Amendement n° 44 — ARTICLE 3
Dispositif
Substituer au mot :
« six »
les mots :
« cent vingt ».
Exposé sommaire
Par cet amendement, le groupe LFI souhaite repousser l’entrée en vigueur de cette proposition de loi dix ans après sa promulgation.
Cette PPL n’est pas un texte isolé. Elle s'inscrit dans une longue série de mesures ayant affaibli les droits des locataires et aggravé la crise du logement depuis 2017.
Dès le début du premier quinquennat d'Emmanuel Macron, les APL ont été baissées de 5€ par mois. Dans le même temps, les bailleurs sociaux ont subi des prélèvements massifs à travers la RLS, amputant leurs capacités d'entretien, de rénovation et de construction de nouveaux logements. Depuis, les moyens consacrés au logement social ont régulièrement diminué tandis que le nombre de ménages en attente d'un logement social atteignait des niveaux records.
La loi ELAN a ensuite favorisé la vente du patrimoine HLM et réduit les obligations d'accessibilité des logements aux personnes en situation de handicap.
En 2022, la macronie et l’extrême droite ont permis des hausses de loyers jusqu’à +3,5% alors même que le peuple faisait déjà face à une explosion des factures énergétiques et à une inflation historique.
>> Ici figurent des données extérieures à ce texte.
(** * scorm-kit: the PDF player engine and the SCORM package builder

    A shallow embedding of [public/js/player-viewer.js] (the paging and
    progress engine of the player) and of the package pipeline of
    [server.js] ([generateManifest], [generateConfigJS] and the
    [POST /package] handler), followed by the properties of the
    specification that concern them.

    Conventions of the embedding:
    - a JavaScript number is an IEEE-754 binary64 value, [spec_float];
      page numbers and counters, which the code only ever increments,
      decrements and compares, are [Z];
    - a JavaScript string is a [string], one character per code unit;
    - the module-level variables of the player are the fields of
      [Viewer.State]; a pending promise is an entry of [inflight], and its
      settlement is an [Event] delivered by the host;
    - an exception is the [Throw] case of [Result]. *)

From Stdlib Require Import ZArith Lia Bool List Ascii String.
From Stdlib Require Import Floats.SpecFloat.
From stdpp Require Import base option list strings gmap pretty.

Set Warnings "-register-all".
Local Open Scope Z_scope.

(** ** Numbers *)

Module Number.

Definition prec : Z := 53.
Definition emax : Z := 1024.

Definition zero : spec_float := S754_zero false.
Definition one : spec_float := Eval cbv in SFone prec emax.
Definition infinity : spec_float := S754_infinity false.

(** [x / y] *)
Definition div (x y : spec_float) : spec_float := SFdiv prec emax x y.

(** [x <= y] *)
Definition le (x y : spec_float) : bool := SFleb x y.

(** [isFinite(x)] *)
Definition isFinite (x : spec_float) : bool :=
  match x with
  | S754_nan | S754_infinity _ => false
  | S754_zero _ | S754_finite _ _ _ => true
  end.

(** ToBoolean on a number: [0], [-0] and [NaN] are falsy. *)
Definition truthy (x : spec_float) : bool :=
  match x with
  | S754_nan | S754_zero _ => false
  | S754_infinity _ | S754_finite _ _ _ => true
  end.

(** [Math.min(x, y)]: [NaN] if either argument is, and [-0] below [+0]. *)
Definition Math_min (x y : spec_float) : spec_float :=
  match SFcompare x y with
  | None => S754_nan
  | Some Lt => x
  | Some Gt => y
  | Some Eq =>
      match x, y with
      | S754_zero _, S754_zero true => y
      | _, _ => x
      end
  end.

(** The integer [n] as a number, rounded to nearest even. *)
Definition of_Z (n : Z) : spec_float := binary_normalize prec emax n 0 false.

(** A strictly positive finite number. *)
Definition positive_finite (x : spec_float) : bool :=
  match x with S754_finite false _ _ => true | _ => false end.

(** Not [NaN], and of positive sign: [+0], a positive finite number or
    [+Infinity]. *)
Definition nonNegative (x : spec_float) : bool :=
  match x with
  | S754_zero false | S754_infinity false | S754_finite false _ _ => true
  | _ => false
  end.

(** A positive normal number between 2^-511 and 2^511: a mantissa of 53
    bits, and an exponent that puts it there. Window sizes in pixels and
    page sizes in points are of this kind. *)
Definition ordinary (x : spec_float) : bool :=
  match x with
  | S754_finite false m e =>
      (Zpos (digits2_pos m) =? 53) && (-563 <=? e) && (e <=? 458)
  | _ => false
  end.

(** A number that is a binary64 value. *)
Definition is_double (x : spec_float) : bool := valid_binary prec emax x.

End Number.

(** ** The viewport fit of [renderPage] (player-viewer.js, lines 127-128)

    [let scale = Math.min(wrapperW / pdfW, wrapperH / pdfH);
     if (!isFinite(scale) || scale <= 0) scale = 1;] *)

Definition fitScale (wrapperW wrapperH pdfW pdfH : spec_float) : spec_float :=
  let scale := Number.Math_min (Number.div wrapperW pdfW) (Number.div wrapperH pdfH) in
  if negb (Number.isFinite scale) || Number.le scale Number.zero
  then Number.one else scale.

(** ** JavaScript values and exceptions *)

Module JS.

(** A value as [JSON.parse] produces it, with [undefined] for an absent
    property. *)
Inductive Value :=
| Undefined
| Null
| Bool (b : bool)
| Num (x : spec_float)
| Str (s : string)
| Arr (xs : list Value)
| Obj (fields : gmap string Value).

(** ToBoolean *)
Definition toBoolean (v : Value) : bool :=
  match v with
  | Undefined | Null => false
  | Bool b => b
  | Num x => Number.truthy x
  | Str s => negb (String.eqb s EmptyString)
  | Arr _ | Obj _ => true
  end.

(** [v.k] for one of the property names the server reads ([pdfUrl],
    [config], [title], [sidebarDefaultOpen], [slideSequenceLocked]), none
    of which a prototype defines. On [null] and [undefined] this is [v?.k];
    the plain read, which throws, is guarded where it occurs. *)
Definition get (v : Value) (k : string) : Value :=
  match v with
  | Obj fields => default Undefined (fields !! k)
  | _ => Undefined
  end.

(** [a || b] *)
Definition or (a b : Value) : Value := if toBoolean a then a else b.

(** An [Error] object: [err.name] and [err.message]. *)
Record Error := { name : string; message : string }.

(** [String(err)], that is [Error.prototype.toString]. *)
Definition errorToString (e : Error) : string :=
  if String.eqb (message e) EmptyString then name e
  else if String.eqb (name e) EmptyString then message e
  else name e +:+ ": " +:+ message e.

(** [(err.message || err)] in a string concatenation. *)
Definition messageOr (e : Error) : string :=
  if String.eqb (message e) EmptyString then errorToString e else message e.

Inductive Result (A : Type) :=
| Ok (a : A)
| Throw (e : Error).
Arguments Ok {A} a.
Arguments Throw {A} e.

Definition bind {A B} (r : Result A) (k : A -> Result B) : Result B :=
  match r with
  | Ok a => k a
  | Throw e => Throw e
  end.

Definition TypeError (msg : string) : Error := {| name := "TypeError"; message := msg |}.
Definition mkError (msg : string) : Error := {| name := "Error"; message := msg |}.

(** The one-character strings the templates are built from. *)
Definition dq : string := String "034"%char EmptyString.
Definition nl : string := String "010"%char EmptyString.

(** [xs.join(sep)] on an array of strings. *)
Fixpoint join (sep : string) (xs : list string) : string :=
  match xs with
  | [] => EmptyString
  | [x] => x
  | x :: rest => x +:+ sep +:+ join sep rest
  end.

(** What [join] has written when it reaches the elements after [xs]. *)
Definition joined (sep : string) (xs : list string) : string :=
  foldr (fun x acc => x +:+ sep +:+ acc) EmptyString xs.

(** [s.replace(/"/g, '\\"')]: a backslash before every double quote. *)
Fixpoint escapeQuotes (s : string) : string :=
  match s with
  | EmptyString => EmptyString
  | String c rest =>
      if Ascii.eqb c "034"%char
      then String "092"%char (String c (escapeQuotes rest))
      else String c (escapeQuotes rest)
  end.

(** A boolean in a template literal. *)
Definition boolText (b : bool) : string := if b then "true" else "false".

(** [s.includes(needle)] *)
Fixpoint includes (s needle : string) : bool :=
  String.prefix needle s
  || match s with
     | String _ rest => includes rest needle
     | EmptyString => false
     end.

End JS.

#[global] Instance result_ret : MRet JS.Result := @JS.Ok.
#[global] Instance result_bind : MBind JS.Result := fun A B k r => JS.bind r k.

(** ** The package builder (server.js) *)

Module Server.
Import JS.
En 2023, avec la loi Kasbarian-Bergé, directement inspirée des revendications portées depuis des années par l'extrême droite et adoptée grâce au soutien de ses députés, une nouvelle étape a été franchie. Cette loi a criminalisé davantage les personnes mal logées et accéléré les procédures d'expulsion. Les locataires confrontés à un accident de la vie ont vu leurs protections réduites tandis que les occupants précaires de bâtiments vacants ont été exposés à de nouvelles sanctions pénales.
Tout au long de cette période, les députés du Rassemblement national et de l’UDR ont systématiquement soutenu ou réclamé l'aggravation de ces dispositifs. Lorsqu'ils ne les ont pas directement inspirés, ils ont contribué à leur adoption.
Cette proposition de loi copié-collé de la niche Horizons poursuit donc exactement la même logique. Elle ne crée pas un seul logement supplémentaire. Elle ne construit aucun hébergement d'urgence. Elle ne réduit aucun loyer. Elle ne protège aucun ménage contre les impayés. Elle ne lutte ni contre la vacance immobilière ni contre la spéculation foncière.
Son unique effet sera de compliquer davantage l'accès à des biens essentiels pour des personnes déjà fragilisées.
Après neuf années de politiques ayant contribué à détériorer l'accès au logement, il serait plus utile d'engager un bilan de ces choix plutôt que d'ajouter une nouvelle mesure de répression.